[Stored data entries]
- Opening Delimiter -
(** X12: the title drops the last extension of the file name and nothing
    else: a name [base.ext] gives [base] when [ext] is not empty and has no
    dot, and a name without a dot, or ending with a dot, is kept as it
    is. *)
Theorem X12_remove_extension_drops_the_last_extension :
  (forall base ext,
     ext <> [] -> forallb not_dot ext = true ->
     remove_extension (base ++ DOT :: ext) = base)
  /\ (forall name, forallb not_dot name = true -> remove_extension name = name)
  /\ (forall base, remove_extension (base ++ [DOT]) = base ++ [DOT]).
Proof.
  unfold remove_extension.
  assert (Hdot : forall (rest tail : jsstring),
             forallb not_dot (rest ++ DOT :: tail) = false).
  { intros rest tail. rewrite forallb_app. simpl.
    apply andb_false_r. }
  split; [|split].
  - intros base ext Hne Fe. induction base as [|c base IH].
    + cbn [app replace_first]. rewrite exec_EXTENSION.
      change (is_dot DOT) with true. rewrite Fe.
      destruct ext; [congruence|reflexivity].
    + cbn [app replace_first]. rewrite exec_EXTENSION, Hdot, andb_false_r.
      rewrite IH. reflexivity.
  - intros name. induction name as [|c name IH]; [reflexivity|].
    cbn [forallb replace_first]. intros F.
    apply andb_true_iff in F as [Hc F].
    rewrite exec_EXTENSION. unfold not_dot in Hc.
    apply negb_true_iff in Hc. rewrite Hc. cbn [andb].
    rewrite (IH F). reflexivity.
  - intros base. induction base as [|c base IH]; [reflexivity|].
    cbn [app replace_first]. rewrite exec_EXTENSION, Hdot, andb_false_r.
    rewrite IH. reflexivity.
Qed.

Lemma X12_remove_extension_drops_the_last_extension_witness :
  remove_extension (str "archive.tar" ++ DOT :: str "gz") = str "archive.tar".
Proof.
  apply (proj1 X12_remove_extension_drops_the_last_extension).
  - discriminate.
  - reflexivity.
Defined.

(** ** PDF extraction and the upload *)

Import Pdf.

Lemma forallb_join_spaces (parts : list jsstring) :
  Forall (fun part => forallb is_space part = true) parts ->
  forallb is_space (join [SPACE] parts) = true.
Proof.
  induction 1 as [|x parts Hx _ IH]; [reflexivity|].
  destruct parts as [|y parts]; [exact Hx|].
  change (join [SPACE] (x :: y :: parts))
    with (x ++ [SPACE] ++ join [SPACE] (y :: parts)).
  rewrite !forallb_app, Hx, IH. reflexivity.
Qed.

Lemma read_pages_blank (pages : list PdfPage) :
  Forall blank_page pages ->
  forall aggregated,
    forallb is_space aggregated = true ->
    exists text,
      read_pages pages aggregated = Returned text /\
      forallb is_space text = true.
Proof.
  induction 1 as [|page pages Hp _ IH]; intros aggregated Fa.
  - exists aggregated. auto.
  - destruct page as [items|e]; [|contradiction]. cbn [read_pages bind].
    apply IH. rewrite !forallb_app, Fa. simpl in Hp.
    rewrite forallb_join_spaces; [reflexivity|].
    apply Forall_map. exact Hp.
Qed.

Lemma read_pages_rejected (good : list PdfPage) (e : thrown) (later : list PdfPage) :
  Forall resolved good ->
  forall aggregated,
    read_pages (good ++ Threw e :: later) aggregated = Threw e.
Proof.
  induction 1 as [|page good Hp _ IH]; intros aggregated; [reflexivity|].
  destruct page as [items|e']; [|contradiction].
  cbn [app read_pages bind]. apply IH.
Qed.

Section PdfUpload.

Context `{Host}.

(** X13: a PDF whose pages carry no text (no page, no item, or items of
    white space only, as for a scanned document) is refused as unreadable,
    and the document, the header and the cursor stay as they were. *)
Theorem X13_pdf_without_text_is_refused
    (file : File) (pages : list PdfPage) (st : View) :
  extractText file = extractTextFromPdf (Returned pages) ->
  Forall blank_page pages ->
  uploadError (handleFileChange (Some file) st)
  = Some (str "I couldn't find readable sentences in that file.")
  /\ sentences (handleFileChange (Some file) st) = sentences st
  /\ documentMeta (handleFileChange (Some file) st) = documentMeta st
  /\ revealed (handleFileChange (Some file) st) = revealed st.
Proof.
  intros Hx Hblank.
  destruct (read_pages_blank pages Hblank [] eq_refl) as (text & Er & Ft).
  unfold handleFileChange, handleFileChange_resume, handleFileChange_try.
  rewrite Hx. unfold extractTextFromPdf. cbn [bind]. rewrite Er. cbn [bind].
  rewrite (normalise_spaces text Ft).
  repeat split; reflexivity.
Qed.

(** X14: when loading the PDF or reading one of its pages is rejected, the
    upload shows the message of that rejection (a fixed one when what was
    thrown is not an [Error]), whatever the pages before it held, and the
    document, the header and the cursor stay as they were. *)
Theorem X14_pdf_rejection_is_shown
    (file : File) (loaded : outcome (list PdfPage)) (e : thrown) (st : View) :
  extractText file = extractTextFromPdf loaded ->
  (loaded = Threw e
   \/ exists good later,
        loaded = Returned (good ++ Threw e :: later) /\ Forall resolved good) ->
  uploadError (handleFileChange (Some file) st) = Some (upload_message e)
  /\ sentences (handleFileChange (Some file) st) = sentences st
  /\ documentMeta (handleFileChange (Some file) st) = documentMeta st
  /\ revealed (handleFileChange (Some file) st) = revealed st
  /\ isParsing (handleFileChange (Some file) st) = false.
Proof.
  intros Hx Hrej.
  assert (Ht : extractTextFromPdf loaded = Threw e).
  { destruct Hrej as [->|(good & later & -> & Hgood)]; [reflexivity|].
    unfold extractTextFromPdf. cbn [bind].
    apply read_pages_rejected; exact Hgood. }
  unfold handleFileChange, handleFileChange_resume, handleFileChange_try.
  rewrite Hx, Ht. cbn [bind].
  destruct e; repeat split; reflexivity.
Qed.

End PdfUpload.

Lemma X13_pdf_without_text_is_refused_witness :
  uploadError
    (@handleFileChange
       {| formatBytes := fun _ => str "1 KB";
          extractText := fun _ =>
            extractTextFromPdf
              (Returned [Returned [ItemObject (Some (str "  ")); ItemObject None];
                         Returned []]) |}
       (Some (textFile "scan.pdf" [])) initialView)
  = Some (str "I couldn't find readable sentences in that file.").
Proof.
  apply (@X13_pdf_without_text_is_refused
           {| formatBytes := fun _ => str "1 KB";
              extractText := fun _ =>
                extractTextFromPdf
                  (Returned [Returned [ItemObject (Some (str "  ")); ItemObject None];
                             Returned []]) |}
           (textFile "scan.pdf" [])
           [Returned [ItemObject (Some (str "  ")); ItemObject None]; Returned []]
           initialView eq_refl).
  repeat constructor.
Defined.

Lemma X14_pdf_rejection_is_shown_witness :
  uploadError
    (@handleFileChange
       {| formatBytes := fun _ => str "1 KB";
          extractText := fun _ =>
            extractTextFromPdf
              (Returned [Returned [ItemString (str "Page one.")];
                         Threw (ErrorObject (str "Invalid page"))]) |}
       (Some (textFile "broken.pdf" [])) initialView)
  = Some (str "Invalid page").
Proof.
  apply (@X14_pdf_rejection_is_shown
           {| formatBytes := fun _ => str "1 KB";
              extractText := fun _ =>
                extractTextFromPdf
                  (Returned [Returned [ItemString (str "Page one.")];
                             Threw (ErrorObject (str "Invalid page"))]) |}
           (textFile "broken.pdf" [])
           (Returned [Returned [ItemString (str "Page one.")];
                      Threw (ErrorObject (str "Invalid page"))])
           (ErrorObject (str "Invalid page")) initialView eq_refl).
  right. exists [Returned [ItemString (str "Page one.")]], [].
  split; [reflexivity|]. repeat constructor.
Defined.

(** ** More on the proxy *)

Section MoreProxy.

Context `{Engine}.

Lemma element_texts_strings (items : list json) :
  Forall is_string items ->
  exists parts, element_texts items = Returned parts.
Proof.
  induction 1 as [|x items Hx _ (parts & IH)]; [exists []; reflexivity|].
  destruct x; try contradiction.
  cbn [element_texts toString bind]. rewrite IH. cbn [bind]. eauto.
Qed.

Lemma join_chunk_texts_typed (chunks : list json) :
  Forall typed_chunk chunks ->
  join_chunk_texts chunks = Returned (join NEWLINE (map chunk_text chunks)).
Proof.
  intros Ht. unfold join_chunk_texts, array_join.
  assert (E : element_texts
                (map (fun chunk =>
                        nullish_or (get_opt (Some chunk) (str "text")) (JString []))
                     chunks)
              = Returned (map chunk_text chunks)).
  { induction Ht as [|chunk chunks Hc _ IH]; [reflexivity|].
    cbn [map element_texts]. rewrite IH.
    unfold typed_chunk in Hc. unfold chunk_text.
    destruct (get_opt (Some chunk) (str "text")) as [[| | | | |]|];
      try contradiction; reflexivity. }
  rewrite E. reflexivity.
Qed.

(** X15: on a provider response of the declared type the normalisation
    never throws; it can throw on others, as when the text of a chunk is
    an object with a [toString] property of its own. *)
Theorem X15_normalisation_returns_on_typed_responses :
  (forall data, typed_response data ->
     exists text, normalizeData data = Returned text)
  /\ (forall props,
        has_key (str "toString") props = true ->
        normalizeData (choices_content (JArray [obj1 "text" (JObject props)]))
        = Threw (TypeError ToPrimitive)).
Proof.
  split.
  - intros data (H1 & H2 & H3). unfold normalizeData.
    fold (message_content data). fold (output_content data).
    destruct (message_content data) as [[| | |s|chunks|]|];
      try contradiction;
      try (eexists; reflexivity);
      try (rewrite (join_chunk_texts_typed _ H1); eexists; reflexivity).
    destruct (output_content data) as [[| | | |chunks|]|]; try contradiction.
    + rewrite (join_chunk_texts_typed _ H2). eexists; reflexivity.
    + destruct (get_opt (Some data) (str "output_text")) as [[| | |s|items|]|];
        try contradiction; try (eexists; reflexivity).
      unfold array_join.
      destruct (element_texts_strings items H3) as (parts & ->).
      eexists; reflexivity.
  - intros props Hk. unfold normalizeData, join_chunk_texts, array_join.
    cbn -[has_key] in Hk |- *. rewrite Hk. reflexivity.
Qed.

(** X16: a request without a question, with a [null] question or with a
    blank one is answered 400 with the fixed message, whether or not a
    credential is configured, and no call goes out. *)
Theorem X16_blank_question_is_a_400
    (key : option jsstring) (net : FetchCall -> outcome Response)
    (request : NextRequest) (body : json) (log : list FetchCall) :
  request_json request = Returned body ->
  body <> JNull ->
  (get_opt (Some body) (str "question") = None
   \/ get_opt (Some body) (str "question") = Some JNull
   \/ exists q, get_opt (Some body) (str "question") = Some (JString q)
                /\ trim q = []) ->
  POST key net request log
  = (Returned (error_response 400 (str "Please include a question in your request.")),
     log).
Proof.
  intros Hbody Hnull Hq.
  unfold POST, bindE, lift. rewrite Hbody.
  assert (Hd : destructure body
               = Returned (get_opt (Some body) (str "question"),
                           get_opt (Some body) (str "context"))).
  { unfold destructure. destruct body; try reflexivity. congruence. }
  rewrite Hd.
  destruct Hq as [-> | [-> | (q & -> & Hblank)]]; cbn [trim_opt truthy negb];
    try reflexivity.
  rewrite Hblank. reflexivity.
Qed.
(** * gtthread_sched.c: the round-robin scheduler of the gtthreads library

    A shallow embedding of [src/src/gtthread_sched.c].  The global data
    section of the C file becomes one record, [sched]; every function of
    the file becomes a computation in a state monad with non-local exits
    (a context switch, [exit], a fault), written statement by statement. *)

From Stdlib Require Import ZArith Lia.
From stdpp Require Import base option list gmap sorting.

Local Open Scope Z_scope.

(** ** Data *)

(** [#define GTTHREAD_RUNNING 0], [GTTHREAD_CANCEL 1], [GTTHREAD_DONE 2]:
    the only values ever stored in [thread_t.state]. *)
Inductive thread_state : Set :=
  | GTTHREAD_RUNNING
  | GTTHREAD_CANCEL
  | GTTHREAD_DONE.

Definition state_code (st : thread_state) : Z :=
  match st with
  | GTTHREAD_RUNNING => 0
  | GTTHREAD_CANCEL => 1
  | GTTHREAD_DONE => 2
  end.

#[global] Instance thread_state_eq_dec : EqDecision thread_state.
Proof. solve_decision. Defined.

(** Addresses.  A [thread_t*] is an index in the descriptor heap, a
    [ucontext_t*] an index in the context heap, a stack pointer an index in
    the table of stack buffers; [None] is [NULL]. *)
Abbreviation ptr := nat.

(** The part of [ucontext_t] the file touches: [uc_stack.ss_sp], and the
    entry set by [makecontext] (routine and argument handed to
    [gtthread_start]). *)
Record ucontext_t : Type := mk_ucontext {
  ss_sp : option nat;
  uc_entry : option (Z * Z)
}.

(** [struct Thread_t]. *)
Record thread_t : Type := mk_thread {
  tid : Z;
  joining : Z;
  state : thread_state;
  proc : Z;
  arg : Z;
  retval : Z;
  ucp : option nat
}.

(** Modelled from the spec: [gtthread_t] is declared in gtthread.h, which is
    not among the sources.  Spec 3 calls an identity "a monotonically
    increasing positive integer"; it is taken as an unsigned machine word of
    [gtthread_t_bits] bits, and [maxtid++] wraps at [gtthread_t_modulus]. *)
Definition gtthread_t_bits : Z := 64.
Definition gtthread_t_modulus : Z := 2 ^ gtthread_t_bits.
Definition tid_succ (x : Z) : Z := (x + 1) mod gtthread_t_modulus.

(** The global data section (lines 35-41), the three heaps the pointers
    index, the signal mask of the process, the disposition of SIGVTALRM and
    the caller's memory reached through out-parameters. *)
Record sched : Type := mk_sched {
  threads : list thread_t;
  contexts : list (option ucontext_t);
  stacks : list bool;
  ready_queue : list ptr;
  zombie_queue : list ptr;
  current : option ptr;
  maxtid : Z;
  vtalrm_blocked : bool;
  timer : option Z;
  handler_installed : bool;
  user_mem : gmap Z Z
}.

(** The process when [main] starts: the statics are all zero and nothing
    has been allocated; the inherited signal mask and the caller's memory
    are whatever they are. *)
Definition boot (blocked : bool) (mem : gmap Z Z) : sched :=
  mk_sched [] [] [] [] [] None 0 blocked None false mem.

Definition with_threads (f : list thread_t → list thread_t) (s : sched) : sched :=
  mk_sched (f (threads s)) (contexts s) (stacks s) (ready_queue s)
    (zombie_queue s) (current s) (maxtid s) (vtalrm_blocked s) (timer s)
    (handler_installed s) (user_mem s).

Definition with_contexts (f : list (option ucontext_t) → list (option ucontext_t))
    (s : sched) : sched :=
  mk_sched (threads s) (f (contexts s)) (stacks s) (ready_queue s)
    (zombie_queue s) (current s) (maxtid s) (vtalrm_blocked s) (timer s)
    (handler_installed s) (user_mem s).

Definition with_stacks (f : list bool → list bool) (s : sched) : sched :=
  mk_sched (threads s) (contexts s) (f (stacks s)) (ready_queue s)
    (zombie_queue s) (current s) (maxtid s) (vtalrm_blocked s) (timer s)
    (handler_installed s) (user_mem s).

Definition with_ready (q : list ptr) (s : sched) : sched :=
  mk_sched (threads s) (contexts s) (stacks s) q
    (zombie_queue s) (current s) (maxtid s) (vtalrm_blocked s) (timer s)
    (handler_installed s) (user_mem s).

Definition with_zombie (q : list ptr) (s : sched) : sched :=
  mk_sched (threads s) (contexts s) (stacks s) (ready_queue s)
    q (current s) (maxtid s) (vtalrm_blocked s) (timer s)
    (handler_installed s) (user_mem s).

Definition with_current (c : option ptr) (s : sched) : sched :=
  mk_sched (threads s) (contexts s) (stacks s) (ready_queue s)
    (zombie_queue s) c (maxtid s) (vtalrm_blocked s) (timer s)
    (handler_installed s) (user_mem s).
- Closing Delimiter -
- _Exercise prompt_
Starting at the line above that holds "maxtid : Z;" and ending at the line that holds "are whatever they are. *)", transcribe each line exactly and include no other lines.

- _Expected answer_
  maxtid : Z;
  vtalrm_blocked : bool;
  timer : option Z;
  handler_installed : bool;
  user_mem : gmap Z Z
}.

(** The process when [main] starts: the statics are all zero and nothing
    has been allocated; the inherited signal mask and the caller's memory
    are whatever they are. *)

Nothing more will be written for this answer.